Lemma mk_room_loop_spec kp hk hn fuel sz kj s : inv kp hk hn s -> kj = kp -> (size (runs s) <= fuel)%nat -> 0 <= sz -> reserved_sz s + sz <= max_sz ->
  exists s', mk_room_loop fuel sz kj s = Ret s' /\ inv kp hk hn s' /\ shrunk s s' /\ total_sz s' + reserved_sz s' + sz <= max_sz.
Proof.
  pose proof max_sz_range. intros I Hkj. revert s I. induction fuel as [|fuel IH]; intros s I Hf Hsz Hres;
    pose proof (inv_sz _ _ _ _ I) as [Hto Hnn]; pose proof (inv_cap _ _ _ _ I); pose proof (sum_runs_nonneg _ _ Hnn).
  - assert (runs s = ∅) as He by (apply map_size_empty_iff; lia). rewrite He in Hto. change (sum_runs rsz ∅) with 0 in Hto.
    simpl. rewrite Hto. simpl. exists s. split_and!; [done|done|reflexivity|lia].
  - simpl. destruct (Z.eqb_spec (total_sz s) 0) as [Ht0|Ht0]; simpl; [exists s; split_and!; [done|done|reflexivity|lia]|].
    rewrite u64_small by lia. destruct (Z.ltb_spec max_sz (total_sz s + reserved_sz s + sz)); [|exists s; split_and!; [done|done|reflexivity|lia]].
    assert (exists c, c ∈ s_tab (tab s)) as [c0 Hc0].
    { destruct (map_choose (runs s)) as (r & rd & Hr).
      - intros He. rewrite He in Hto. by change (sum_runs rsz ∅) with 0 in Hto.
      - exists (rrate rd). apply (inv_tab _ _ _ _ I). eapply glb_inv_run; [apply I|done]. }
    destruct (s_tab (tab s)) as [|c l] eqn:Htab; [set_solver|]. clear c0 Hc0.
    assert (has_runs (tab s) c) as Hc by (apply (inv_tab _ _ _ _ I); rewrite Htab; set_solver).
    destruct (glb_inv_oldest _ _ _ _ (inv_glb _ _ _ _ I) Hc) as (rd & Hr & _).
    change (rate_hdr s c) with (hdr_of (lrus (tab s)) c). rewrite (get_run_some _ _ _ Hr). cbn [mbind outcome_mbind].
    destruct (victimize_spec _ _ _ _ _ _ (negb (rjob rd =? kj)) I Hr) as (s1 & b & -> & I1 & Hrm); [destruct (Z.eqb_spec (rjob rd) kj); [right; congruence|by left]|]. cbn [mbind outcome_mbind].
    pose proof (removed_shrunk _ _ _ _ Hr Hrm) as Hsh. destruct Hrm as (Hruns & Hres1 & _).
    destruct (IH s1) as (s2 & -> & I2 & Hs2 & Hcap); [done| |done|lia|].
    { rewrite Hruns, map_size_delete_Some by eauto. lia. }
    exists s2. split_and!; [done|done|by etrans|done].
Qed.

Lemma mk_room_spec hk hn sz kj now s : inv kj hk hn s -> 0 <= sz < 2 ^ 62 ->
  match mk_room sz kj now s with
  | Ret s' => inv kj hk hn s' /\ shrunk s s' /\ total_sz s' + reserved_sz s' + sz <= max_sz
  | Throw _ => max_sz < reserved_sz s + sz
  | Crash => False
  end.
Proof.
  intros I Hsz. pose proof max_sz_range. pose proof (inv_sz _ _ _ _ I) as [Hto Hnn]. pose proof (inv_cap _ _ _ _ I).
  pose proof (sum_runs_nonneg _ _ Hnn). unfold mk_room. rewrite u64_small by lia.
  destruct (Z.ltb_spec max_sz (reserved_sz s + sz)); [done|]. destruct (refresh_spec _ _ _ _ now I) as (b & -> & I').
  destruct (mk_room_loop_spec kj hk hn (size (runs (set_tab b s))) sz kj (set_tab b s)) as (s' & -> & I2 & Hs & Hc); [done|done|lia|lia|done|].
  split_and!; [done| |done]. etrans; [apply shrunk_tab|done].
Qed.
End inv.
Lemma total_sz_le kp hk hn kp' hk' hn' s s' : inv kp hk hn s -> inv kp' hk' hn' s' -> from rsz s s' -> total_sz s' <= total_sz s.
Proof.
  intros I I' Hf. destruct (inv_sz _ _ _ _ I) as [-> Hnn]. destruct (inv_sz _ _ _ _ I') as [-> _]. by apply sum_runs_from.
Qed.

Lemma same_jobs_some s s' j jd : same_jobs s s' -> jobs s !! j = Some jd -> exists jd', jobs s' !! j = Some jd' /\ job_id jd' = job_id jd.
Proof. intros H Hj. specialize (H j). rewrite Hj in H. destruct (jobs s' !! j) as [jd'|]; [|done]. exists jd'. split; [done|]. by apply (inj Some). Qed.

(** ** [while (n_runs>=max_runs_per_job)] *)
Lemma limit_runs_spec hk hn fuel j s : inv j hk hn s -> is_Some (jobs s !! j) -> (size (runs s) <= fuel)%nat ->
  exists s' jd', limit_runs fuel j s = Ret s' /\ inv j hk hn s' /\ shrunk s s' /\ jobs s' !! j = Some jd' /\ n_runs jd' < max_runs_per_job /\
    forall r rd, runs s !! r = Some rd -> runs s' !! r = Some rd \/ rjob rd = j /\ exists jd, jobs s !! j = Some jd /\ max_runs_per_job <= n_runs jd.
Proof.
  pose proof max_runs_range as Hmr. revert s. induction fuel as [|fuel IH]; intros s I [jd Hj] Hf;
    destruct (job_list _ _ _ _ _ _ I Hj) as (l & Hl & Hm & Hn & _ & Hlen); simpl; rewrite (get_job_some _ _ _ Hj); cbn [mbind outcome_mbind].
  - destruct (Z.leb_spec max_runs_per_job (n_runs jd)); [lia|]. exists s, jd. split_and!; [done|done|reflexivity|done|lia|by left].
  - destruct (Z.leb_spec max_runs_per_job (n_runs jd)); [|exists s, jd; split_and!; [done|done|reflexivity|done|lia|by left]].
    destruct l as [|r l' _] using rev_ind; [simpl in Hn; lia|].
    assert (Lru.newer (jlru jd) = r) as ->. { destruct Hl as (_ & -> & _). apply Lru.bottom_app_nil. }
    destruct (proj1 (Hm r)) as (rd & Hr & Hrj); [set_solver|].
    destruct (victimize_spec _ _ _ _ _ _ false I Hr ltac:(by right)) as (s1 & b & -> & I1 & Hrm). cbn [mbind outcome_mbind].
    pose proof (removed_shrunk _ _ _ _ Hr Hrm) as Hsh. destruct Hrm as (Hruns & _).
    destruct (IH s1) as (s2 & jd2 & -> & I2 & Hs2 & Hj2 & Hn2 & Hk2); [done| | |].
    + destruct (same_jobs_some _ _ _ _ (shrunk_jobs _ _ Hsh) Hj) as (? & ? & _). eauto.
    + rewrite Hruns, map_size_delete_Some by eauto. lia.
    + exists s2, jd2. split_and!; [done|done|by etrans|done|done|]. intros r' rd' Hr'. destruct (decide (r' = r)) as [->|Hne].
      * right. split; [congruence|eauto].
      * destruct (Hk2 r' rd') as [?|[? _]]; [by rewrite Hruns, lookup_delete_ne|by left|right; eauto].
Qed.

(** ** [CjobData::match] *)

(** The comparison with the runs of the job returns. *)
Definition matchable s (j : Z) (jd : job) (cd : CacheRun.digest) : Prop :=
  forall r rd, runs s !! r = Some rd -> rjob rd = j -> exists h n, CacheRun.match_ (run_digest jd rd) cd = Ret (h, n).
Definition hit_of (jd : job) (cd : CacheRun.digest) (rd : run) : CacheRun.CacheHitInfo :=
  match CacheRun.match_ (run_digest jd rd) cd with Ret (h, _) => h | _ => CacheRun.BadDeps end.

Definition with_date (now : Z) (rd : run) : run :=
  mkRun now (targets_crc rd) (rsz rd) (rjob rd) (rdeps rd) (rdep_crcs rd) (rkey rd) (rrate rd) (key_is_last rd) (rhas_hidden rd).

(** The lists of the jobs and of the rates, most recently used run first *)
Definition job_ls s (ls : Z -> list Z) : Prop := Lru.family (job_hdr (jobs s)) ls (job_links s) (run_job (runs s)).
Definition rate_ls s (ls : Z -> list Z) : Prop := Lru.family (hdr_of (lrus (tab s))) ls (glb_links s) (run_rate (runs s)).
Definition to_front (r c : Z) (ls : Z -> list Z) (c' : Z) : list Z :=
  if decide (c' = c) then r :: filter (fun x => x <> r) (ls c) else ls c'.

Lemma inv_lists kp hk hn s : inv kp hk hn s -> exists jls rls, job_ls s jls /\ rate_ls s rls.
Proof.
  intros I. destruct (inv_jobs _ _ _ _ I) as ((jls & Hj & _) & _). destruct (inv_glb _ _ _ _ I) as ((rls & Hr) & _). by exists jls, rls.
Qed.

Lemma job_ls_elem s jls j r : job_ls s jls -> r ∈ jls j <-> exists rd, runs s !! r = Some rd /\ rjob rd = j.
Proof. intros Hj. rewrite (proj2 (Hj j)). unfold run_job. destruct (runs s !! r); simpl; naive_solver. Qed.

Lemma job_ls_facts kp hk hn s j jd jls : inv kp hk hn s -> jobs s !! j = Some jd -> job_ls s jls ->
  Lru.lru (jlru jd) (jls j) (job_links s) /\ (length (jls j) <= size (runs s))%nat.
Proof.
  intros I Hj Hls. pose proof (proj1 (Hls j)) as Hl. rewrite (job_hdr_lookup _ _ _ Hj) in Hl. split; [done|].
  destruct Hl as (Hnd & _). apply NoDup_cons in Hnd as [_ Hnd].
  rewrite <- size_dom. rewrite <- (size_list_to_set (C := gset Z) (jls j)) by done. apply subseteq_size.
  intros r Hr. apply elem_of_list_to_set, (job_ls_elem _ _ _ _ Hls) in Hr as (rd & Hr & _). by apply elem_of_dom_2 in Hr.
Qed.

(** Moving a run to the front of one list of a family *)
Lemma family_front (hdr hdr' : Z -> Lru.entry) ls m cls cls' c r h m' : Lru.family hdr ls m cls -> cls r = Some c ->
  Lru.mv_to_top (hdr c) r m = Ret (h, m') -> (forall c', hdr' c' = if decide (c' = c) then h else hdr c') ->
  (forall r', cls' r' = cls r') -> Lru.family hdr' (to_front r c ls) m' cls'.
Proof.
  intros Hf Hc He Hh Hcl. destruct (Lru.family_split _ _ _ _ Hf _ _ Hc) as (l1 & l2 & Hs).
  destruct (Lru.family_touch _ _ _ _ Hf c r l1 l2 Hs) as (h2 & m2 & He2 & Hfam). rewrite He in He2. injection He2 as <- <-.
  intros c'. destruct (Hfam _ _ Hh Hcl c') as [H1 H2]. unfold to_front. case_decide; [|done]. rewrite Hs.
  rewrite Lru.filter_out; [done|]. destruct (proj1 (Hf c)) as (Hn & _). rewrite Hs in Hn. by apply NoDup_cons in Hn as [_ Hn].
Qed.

## Work to be completed
Repeat the entries above verbatim, but only from the line that has "right. split; [congruence|eauto]." down to the line that has "Definition matchable s", inclusive.

## Task output
      * right. split; [congruence|eauto].
      * destruct (Hk2 r' rd') as [?|[? _]]; [by rewrite Hruns, lookup_delete_ne|by left|right; eauto].
Qed.

(** ** [CjobData::match] *)

(** The comparison with the runs of the job returns. *)
Definition matchable s (j : Z) (jd : job) (cd : CacheRun.digest) : Prop :=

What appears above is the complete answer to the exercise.